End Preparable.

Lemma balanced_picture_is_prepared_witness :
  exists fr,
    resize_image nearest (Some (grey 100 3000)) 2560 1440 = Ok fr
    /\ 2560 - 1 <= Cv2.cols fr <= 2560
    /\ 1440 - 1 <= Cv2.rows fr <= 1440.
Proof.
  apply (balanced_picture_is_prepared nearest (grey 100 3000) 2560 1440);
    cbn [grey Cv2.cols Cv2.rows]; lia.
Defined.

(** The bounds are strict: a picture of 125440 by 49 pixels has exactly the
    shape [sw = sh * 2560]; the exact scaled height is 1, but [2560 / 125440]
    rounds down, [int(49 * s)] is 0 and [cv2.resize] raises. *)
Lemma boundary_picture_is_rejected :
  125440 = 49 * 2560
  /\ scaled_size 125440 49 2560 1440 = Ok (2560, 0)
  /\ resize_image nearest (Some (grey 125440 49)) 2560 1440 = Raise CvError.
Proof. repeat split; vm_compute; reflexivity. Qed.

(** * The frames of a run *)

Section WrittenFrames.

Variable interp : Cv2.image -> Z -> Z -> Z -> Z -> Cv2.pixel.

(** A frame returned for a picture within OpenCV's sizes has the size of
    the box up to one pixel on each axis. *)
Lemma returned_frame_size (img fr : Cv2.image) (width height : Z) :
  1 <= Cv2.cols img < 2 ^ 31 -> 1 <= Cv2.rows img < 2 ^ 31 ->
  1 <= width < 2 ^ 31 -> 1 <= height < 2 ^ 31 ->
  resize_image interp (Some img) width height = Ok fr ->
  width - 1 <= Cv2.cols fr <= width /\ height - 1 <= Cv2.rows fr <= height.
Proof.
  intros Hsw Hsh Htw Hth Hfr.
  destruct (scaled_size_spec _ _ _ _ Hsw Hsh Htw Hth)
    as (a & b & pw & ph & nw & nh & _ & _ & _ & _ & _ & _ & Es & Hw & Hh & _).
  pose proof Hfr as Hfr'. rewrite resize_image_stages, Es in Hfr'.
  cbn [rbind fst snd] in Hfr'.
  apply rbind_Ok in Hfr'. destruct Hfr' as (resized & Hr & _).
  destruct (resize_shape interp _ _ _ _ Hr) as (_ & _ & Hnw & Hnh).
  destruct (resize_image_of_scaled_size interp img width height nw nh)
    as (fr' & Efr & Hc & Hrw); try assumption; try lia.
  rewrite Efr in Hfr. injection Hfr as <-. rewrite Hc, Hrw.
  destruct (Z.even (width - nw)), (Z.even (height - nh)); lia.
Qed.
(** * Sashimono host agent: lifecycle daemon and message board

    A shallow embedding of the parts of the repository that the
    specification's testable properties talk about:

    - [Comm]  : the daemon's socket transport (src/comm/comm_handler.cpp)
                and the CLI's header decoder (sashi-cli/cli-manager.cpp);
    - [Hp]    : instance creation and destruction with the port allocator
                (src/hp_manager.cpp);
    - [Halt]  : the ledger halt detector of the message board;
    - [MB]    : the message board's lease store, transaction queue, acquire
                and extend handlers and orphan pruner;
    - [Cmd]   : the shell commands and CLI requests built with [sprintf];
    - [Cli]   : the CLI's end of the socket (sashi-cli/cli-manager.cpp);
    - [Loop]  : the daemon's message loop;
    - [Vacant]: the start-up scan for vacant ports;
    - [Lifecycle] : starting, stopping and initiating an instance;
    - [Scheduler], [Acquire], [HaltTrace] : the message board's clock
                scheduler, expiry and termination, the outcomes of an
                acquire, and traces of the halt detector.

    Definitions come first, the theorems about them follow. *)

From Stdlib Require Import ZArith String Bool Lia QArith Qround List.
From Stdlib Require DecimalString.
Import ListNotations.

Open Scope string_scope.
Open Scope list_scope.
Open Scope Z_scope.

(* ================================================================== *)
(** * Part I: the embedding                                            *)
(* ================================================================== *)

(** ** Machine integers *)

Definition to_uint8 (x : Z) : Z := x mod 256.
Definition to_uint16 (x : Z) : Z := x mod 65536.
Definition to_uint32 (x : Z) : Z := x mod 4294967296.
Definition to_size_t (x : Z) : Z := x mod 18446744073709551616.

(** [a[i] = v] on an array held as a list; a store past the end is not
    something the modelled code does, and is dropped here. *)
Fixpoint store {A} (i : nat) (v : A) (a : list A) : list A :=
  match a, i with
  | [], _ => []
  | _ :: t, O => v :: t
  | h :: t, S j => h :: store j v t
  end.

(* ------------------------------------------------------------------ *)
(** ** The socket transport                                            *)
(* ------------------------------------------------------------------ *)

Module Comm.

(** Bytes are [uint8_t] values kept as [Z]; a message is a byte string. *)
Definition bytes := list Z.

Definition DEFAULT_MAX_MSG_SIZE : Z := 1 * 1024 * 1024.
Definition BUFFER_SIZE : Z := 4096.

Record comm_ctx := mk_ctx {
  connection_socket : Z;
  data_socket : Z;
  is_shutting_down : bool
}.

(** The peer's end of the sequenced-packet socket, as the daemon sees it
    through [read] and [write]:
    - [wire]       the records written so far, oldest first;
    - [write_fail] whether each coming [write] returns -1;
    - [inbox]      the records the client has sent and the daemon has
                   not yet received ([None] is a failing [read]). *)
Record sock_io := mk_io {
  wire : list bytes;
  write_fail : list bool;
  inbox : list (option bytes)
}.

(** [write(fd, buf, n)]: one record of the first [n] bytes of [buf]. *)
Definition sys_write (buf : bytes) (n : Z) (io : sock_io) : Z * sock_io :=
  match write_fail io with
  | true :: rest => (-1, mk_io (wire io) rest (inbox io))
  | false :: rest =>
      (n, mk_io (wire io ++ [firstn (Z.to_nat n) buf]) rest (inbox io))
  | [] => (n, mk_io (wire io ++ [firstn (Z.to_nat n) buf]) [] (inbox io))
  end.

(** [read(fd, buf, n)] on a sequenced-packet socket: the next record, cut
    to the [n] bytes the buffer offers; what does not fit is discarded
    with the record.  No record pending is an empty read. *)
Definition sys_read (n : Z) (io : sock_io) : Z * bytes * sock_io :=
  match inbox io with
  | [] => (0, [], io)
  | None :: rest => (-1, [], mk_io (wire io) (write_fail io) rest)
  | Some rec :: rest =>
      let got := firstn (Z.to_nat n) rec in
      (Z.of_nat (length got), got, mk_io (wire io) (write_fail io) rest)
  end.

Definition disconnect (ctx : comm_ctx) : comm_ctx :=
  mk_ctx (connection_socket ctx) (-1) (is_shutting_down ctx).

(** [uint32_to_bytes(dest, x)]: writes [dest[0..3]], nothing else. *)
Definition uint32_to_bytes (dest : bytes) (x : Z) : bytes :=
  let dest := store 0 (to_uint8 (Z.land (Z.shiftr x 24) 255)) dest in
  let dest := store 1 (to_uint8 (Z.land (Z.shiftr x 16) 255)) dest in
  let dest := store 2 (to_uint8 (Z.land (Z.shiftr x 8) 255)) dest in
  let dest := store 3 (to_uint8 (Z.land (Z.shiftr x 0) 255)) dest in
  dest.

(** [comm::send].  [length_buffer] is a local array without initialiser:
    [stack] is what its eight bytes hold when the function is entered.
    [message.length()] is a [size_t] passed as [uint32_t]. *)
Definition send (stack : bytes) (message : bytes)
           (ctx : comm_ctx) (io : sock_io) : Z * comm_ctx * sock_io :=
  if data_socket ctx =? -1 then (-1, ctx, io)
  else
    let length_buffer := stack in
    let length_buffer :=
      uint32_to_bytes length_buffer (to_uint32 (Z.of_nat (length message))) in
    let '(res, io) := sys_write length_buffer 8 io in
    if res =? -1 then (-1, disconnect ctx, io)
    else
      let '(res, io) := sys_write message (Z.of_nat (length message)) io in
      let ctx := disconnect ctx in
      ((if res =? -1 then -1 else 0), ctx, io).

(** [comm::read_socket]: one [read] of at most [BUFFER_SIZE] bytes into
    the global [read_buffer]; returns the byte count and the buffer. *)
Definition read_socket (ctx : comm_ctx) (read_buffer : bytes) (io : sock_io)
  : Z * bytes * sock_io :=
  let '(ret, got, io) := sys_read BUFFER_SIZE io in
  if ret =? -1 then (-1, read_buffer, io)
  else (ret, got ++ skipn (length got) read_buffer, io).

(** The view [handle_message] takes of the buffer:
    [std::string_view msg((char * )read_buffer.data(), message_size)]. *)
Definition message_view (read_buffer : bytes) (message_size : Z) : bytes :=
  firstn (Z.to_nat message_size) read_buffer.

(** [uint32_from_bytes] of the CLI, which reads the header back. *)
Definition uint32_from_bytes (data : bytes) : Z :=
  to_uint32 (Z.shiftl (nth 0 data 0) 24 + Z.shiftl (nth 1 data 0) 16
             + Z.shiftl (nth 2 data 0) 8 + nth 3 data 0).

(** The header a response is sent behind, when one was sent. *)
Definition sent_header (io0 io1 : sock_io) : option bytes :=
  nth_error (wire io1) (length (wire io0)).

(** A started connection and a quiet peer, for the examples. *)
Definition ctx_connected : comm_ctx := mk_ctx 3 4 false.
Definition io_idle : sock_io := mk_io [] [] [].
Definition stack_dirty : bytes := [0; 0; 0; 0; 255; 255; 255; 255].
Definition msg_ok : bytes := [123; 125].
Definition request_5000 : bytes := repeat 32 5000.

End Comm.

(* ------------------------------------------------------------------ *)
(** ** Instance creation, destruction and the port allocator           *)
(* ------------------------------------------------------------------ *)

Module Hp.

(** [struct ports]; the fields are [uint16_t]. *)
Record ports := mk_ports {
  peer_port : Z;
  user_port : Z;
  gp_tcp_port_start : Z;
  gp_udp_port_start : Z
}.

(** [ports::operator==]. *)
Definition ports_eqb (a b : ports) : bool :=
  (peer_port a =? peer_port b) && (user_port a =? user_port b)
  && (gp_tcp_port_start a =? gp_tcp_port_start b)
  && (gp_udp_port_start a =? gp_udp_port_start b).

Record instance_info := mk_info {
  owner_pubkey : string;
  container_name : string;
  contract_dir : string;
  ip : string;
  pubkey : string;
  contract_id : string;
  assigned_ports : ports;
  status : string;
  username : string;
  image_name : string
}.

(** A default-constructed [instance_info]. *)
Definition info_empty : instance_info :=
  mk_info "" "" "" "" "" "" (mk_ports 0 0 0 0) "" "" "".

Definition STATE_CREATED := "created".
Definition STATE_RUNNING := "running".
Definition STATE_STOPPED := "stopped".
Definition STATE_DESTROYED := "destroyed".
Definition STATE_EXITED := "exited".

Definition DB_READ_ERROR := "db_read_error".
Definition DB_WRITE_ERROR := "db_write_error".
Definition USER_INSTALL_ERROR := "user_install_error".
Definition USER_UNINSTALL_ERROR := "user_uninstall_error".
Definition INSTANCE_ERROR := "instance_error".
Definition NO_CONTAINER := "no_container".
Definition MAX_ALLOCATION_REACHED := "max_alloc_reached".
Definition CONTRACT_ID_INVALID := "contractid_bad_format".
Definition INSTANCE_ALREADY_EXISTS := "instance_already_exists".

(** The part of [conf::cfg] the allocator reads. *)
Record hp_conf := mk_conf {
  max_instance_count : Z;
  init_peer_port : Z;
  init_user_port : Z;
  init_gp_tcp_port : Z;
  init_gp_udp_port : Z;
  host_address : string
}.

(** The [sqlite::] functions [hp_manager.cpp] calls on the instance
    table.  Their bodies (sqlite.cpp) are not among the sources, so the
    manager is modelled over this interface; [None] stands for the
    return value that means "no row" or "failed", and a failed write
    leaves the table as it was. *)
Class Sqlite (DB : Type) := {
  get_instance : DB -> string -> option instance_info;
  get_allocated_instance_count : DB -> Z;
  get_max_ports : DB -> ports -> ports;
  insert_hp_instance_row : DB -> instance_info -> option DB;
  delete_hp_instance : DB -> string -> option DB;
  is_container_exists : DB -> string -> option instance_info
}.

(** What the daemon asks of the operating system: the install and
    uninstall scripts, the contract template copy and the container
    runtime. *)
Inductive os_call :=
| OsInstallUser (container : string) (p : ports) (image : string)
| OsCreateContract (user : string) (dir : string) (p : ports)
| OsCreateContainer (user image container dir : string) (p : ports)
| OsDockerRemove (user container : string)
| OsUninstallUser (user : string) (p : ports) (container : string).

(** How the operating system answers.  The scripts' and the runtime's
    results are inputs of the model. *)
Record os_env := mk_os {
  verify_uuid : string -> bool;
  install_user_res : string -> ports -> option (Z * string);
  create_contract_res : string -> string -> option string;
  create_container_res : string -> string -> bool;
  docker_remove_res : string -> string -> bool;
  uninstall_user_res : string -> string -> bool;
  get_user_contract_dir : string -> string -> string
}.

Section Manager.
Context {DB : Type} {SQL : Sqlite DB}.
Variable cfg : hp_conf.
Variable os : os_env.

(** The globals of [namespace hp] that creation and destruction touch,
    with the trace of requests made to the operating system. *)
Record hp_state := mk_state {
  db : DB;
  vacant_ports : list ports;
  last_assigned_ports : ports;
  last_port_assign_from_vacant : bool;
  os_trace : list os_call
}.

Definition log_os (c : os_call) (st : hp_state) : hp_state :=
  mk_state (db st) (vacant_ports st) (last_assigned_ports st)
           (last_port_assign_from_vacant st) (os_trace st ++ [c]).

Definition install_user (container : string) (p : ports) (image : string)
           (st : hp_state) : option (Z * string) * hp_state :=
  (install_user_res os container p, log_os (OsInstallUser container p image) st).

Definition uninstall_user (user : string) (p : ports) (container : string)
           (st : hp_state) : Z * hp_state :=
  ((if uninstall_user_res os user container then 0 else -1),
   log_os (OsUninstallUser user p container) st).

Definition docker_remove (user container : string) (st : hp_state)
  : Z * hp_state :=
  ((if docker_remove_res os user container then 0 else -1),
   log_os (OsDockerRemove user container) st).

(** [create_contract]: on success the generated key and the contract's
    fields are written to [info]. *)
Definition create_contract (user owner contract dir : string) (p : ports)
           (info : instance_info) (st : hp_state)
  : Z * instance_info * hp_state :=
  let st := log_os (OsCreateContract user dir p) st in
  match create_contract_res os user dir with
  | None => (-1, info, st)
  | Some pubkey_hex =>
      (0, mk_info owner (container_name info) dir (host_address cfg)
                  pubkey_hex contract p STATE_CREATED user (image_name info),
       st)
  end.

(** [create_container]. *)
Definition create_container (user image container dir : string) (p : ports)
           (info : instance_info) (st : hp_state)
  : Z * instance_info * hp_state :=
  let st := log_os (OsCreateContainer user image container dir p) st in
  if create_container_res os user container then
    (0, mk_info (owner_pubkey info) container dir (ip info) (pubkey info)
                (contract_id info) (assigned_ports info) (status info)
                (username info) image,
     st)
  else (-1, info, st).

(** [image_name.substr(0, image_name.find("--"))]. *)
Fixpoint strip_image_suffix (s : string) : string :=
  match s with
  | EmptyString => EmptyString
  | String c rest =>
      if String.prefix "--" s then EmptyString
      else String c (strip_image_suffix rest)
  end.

» Directions: Taking the entries above, write out exactly the lines starting with the line containing "os_trace : list os_call" and going on through the line containing "String c rest =>", both included, and nothing else.

» Solution below:
  os_trace : list os_call
}.

Definition log_os (c : os_call) (st : hp_state) : hp_state :=
  mk_state (db st) (vacant_ports st) (last_assigned_ports st)
           (last_port_assign_from_vacant st) (os_trace st ++ [c]).

Definition install_user (container : string) (p : ports) (image : string)
           (st : hp_state) : option (Z * string) * hp_state :=
  (install_user_res os container p, log_os (OsInstallUser container p image) st).

Definition uninstall_user (user : string) (p : ports) (container : string)
           (st : hp_state) : Z * hp_state :=
  ((if uninstall_user_res os user container then 0 else -1),
   log_os (OsUninstallUser user p container) st).

Definition docker_remove (user container : string) (st : hp_state)
  : Z * hp_state :=
  ((if docker_remove_res os user container then 0 else -1),
   log_os (OsDockerRemove user container) st).

(** [create_contract]: on success the generated key and the contract's
    fields are written to [info]. *)
Definition create_contract (user owner contract dir : string) (p : ports)
           (info : instance_info) (st : hp_state)
  : Z * instance_info * hp_state :=
  let st := log_os (OsCreateContract user dir p) st in
  match create_contract_res os user dir with
  | None => (-1, info, st)
  | Some pubkey_hex =>
      (0, mk_info owner (container_name info) dir (host_address cfg)
                  pubkey_hex contract p STATE_CREATED user (image_name info),
       st)
  end.

(** [create_container]. *)
Definition create_container (user image container dir : string) (p : ports)
           (info : instance_info) (st : hp_state)
  : Z * instance_info * hp_state :=
  let st := log_os (OsCreateContainer user image container dir p) st in
  if create_container_res os user container then
    (0, mk_info (owner_pubkey info) container dir (ip info) (pubkey info)
                (contract_id info) (assigned_ports info) (status info)
                (username info) image,
     st)
  else (-1, info, st).

(** [image_name.substr(0, image_name.find("--"))]. *)
Fixpoint strip_image_suffix (s : string) : string :=
  match s with
  | EmptyString => EmptyString
  | String c rest =>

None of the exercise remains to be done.